-- Opening Marker --

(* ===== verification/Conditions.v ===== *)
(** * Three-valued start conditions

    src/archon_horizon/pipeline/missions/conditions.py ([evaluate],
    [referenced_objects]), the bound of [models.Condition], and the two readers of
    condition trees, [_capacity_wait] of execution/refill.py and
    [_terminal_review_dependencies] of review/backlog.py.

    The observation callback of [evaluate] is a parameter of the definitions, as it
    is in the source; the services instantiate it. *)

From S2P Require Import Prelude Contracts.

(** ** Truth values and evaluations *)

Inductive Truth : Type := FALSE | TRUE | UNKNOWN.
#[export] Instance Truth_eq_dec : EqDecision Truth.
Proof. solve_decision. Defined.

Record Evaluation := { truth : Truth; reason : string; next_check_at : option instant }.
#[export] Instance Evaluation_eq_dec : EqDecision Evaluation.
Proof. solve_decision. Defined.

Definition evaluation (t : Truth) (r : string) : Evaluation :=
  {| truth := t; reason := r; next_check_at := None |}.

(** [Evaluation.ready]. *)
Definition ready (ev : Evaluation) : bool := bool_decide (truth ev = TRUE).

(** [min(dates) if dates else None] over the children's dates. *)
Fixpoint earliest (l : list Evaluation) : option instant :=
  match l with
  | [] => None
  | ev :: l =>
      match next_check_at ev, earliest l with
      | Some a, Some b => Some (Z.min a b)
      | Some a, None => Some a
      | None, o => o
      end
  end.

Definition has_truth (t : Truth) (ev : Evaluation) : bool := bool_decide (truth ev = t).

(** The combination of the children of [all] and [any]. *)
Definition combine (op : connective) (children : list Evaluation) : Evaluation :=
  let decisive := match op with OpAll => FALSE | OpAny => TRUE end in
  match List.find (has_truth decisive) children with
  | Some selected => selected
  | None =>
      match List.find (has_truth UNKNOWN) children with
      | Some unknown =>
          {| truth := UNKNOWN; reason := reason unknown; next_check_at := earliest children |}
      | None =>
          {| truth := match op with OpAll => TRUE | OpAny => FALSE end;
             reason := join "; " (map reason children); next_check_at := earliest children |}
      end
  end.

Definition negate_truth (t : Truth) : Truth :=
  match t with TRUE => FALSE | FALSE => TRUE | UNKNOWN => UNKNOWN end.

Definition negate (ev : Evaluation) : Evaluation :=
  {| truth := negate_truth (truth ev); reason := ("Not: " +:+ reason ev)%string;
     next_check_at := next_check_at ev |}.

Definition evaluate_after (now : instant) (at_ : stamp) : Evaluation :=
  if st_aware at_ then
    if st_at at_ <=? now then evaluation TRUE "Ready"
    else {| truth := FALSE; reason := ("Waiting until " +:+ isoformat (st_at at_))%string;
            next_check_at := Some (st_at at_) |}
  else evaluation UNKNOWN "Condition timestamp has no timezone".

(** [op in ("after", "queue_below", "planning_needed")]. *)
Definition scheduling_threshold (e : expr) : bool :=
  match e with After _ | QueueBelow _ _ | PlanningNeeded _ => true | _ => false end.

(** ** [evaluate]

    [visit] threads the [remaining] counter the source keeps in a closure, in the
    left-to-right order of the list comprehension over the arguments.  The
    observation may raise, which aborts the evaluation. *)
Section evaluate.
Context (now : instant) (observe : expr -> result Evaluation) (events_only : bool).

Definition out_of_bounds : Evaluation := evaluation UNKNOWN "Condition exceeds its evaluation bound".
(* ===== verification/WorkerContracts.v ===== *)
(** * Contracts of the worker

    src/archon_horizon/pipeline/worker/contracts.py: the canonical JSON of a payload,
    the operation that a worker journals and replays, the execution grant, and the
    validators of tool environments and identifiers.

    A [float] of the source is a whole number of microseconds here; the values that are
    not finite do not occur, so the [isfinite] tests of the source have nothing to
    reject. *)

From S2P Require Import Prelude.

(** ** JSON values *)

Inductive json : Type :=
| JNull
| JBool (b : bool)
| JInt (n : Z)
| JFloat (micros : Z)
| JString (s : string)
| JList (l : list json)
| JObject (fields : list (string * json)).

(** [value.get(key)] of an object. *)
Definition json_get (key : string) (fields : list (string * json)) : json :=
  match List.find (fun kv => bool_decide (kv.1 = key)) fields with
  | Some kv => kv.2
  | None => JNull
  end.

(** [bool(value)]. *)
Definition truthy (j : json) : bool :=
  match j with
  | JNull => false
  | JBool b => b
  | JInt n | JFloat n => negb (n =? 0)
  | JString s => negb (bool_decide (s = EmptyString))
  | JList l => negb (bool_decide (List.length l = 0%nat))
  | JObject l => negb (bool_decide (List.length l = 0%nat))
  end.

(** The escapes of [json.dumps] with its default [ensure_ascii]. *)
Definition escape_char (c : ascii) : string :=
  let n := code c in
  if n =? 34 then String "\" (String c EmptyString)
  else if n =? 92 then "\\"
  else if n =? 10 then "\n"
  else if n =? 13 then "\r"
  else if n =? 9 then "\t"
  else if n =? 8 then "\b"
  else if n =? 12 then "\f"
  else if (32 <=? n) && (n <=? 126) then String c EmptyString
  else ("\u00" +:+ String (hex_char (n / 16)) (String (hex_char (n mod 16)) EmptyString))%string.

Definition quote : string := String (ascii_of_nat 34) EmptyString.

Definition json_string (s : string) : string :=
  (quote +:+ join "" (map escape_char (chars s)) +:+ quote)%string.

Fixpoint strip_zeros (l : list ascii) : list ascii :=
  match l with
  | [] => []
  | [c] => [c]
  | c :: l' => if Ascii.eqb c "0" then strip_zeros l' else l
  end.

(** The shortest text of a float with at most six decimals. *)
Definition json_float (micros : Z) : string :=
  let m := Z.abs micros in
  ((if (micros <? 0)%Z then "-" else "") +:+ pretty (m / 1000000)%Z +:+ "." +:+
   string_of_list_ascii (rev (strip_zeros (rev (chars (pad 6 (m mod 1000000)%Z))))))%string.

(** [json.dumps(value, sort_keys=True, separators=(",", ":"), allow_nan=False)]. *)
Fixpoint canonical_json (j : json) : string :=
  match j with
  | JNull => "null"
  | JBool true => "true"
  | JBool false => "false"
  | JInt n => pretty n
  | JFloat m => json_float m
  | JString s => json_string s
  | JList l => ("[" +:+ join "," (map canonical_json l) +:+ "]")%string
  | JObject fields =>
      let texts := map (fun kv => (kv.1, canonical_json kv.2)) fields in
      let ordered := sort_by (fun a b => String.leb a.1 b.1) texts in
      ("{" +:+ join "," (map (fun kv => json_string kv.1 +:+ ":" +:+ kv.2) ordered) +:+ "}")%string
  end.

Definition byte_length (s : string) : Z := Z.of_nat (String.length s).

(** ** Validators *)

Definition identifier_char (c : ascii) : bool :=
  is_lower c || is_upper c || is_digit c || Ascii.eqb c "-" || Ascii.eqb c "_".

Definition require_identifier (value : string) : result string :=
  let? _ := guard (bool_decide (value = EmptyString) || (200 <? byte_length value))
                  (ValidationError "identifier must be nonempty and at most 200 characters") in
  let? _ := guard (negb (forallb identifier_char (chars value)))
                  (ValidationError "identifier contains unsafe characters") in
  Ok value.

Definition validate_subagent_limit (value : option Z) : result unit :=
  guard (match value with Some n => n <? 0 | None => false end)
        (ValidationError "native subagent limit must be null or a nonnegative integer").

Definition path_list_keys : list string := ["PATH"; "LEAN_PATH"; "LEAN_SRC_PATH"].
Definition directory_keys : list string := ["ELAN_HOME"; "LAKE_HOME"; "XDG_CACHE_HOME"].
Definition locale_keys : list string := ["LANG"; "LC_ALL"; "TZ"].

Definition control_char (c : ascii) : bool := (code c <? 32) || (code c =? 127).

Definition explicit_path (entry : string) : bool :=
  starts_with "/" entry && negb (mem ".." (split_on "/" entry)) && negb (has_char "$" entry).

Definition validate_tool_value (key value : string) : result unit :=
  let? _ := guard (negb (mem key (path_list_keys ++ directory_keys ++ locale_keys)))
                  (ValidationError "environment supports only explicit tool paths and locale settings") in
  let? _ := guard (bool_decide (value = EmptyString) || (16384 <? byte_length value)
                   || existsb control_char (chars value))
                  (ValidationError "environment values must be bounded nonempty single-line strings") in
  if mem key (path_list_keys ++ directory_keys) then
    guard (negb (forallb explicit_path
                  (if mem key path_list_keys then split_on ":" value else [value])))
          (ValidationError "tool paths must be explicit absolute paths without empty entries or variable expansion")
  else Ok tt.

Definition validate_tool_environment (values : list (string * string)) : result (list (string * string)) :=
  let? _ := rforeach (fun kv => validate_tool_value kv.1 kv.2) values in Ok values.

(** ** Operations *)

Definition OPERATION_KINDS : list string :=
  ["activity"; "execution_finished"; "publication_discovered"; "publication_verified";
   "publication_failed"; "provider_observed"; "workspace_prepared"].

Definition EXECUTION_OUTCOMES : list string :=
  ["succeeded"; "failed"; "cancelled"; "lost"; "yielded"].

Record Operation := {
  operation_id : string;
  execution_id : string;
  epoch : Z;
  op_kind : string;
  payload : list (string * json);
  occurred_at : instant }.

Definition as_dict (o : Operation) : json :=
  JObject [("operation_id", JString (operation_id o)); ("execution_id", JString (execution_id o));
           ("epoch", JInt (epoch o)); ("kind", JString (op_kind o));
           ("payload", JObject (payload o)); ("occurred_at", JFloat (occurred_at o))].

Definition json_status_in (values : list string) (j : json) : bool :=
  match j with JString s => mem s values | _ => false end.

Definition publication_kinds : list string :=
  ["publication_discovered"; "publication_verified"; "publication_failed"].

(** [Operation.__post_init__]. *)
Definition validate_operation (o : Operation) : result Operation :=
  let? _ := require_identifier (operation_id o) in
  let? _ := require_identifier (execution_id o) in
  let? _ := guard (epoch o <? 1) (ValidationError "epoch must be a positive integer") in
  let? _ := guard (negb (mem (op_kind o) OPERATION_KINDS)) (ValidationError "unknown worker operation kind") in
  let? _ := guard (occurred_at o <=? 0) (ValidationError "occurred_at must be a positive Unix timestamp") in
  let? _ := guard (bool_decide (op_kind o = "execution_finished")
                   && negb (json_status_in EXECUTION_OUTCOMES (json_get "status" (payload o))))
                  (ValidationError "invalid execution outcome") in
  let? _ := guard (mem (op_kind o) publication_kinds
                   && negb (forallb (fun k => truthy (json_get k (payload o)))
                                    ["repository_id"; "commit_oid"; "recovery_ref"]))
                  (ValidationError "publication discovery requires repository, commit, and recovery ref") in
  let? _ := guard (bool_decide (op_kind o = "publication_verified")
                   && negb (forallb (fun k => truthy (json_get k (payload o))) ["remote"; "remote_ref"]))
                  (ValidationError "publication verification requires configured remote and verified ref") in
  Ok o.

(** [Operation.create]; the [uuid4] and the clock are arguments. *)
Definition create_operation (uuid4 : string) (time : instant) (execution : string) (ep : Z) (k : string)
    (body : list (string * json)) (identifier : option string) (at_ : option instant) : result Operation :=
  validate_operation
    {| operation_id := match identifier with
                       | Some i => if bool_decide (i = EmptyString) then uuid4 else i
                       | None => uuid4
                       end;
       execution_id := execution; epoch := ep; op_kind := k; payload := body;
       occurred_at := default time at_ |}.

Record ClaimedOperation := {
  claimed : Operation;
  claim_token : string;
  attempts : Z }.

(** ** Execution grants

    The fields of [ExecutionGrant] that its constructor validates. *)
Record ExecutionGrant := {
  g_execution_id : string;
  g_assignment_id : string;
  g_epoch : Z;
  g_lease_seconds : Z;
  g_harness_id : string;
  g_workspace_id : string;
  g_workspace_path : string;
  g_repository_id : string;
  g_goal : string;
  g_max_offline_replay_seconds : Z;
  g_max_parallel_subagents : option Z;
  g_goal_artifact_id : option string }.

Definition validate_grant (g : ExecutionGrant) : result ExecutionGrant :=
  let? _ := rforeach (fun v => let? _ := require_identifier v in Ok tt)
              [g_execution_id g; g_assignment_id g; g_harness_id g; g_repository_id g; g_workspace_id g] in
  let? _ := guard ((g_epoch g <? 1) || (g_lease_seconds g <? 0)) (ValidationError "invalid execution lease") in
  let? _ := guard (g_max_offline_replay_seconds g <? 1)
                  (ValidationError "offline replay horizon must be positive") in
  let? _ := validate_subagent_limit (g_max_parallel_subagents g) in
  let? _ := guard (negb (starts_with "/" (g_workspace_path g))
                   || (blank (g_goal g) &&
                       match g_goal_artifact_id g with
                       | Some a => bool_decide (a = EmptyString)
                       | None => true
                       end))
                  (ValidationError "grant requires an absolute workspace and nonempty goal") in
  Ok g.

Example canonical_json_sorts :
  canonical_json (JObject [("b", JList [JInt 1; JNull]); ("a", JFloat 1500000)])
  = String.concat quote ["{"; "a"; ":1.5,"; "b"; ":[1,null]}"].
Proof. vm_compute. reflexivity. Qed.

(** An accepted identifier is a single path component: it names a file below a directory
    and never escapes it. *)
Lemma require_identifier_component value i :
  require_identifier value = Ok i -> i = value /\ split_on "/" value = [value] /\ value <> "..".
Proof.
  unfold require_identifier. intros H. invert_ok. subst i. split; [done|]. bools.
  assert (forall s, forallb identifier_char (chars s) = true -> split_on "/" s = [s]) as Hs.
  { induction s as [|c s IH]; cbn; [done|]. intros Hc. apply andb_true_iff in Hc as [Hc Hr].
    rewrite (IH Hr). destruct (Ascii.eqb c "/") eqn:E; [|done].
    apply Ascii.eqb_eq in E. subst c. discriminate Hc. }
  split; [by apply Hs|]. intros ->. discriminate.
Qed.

-- Closing Marker --

_ABOUT THIS EXERCISE_:
Taking the entries above, write out exactly each line from the one holding "Definition json_status_in (values" to the one holding "let? _ := guard (epoch", both included, and stop there.

_COMPLETED EXERCISE_:
Definition json_status_in (values : list string) (j : json) : bool :=
  match j with JString s => mem s values | _ => false end.

Definition publication_kinds : list string :=
  ["publication_discovered"; "publication_verified"; "publication_failed"].

(** [Operation.__post_init__]. *)
Definition validate_operation (o : Operation) : result Operation :=
  let? _ := require_identifier (operation_id o) in
  let? _ := require_identifier (execution_id o) in
  let? _ := guard (epoch o <? 1) (ValidationError "epoch must be a positive integer") in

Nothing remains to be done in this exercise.